Material shown START
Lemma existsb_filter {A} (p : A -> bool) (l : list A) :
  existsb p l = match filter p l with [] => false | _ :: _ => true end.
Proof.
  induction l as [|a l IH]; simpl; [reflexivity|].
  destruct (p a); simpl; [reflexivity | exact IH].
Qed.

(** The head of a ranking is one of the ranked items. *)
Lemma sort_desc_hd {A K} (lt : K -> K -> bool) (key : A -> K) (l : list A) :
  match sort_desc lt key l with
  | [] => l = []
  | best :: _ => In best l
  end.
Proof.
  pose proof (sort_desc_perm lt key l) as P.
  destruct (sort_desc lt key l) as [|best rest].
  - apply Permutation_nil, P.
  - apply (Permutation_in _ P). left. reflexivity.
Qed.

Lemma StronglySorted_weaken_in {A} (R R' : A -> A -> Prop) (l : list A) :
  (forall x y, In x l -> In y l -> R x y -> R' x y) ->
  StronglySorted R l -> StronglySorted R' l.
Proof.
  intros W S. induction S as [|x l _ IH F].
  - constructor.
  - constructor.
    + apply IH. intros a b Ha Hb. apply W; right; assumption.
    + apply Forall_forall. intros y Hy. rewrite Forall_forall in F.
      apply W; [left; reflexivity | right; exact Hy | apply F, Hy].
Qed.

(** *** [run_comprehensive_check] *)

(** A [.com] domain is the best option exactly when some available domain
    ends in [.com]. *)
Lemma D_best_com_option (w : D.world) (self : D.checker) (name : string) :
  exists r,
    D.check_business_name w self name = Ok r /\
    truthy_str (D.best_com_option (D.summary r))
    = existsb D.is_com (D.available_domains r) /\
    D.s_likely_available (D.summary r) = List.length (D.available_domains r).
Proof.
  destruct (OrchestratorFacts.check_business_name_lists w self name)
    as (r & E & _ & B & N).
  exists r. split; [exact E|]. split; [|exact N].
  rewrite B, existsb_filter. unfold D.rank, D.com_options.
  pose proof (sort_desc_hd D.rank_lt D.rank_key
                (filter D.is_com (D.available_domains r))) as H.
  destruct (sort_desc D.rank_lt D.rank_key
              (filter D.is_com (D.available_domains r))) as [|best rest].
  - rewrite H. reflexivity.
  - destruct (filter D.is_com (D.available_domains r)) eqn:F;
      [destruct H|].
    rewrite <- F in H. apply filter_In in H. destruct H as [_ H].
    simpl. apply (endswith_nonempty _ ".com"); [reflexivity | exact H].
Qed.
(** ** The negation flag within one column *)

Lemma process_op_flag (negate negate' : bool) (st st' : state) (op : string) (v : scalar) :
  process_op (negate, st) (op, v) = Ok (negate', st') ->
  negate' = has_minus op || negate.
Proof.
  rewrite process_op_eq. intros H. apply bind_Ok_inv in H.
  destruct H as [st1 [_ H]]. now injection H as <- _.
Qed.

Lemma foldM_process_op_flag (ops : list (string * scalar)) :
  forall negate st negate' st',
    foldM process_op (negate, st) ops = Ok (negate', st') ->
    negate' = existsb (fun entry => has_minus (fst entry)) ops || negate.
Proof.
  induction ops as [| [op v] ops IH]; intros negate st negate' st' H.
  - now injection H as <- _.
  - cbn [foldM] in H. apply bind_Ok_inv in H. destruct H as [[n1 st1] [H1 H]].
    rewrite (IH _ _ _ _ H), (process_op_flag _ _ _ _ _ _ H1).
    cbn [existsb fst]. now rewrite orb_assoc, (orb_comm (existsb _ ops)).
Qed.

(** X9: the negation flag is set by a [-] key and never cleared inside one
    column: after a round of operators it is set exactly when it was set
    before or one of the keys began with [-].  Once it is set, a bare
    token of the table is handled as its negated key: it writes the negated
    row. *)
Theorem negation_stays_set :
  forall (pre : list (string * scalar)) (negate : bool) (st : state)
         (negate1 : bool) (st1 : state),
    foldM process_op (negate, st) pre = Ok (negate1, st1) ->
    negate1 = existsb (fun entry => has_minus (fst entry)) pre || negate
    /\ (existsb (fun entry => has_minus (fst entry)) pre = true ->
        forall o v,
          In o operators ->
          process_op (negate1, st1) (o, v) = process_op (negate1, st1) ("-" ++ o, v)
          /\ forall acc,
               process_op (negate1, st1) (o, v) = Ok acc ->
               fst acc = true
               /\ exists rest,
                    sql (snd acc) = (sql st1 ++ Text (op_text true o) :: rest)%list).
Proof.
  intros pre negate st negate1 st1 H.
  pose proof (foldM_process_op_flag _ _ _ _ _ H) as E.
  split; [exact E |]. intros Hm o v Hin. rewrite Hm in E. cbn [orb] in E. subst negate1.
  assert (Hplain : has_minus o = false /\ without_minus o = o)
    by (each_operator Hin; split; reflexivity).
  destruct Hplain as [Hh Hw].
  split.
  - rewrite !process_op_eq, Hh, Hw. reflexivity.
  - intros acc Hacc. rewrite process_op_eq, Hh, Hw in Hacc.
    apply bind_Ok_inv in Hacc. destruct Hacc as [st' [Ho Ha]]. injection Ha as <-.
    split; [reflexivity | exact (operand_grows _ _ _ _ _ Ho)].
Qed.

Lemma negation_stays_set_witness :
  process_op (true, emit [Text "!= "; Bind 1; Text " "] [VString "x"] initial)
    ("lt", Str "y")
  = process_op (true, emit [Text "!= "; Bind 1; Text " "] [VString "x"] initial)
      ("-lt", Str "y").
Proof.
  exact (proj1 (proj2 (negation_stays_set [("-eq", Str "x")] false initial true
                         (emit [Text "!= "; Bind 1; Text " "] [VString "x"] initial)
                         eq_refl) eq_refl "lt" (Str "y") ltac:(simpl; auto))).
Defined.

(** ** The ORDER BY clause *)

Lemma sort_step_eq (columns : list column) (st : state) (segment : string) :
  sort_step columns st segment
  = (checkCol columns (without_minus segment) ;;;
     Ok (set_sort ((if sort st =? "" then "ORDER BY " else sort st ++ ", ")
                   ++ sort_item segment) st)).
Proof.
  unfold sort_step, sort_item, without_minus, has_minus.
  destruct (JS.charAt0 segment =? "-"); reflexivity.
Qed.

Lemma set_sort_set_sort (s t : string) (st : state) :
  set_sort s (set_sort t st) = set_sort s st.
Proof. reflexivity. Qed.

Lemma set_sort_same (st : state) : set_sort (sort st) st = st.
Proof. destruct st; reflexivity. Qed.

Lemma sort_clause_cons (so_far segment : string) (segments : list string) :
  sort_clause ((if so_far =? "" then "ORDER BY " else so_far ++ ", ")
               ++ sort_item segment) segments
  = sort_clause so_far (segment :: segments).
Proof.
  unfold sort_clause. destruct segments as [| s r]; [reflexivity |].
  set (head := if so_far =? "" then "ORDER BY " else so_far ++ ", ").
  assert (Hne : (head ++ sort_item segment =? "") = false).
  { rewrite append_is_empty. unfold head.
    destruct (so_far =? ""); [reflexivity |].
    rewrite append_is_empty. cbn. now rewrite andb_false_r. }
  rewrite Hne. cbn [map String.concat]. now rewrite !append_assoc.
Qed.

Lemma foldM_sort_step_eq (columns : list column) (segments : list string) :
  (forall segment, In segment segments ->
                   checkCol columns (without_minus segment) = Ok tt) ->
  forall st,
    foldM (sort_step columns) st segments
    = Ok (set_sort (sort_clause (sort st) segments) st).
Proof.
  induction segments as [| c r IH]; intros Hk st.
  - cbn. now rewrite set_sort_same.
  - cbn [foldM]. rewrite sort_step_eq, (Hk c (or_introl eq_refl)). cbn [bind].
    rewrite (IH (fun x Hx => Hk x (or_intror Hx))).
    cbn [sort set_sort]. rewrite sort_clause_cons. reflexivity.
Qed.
Material shown END
## What you are asked to do
Send back an exact copy of only the lines from the line with "as (r & E & _ & B & N)." up to and including the line with "(filter D.is_com (D.available_domains r))) as [|best" in the data above.

## Task output
    as (r & E & _ & B & N).
  exists r. split; [exact E|]. split; [|exact N].
  rewrite B, existsb_filter. unfold D.rank, D.com_options.
  pose proof (sort_desc_hd D.rank_lt D.rank_key
                (filter D.is_com (D.available_domains r))) as H.
  destruct (sort_desc D.rank_lt D.rank_key
              (filter D.is_com (D.available_domains r))) as [|best rest].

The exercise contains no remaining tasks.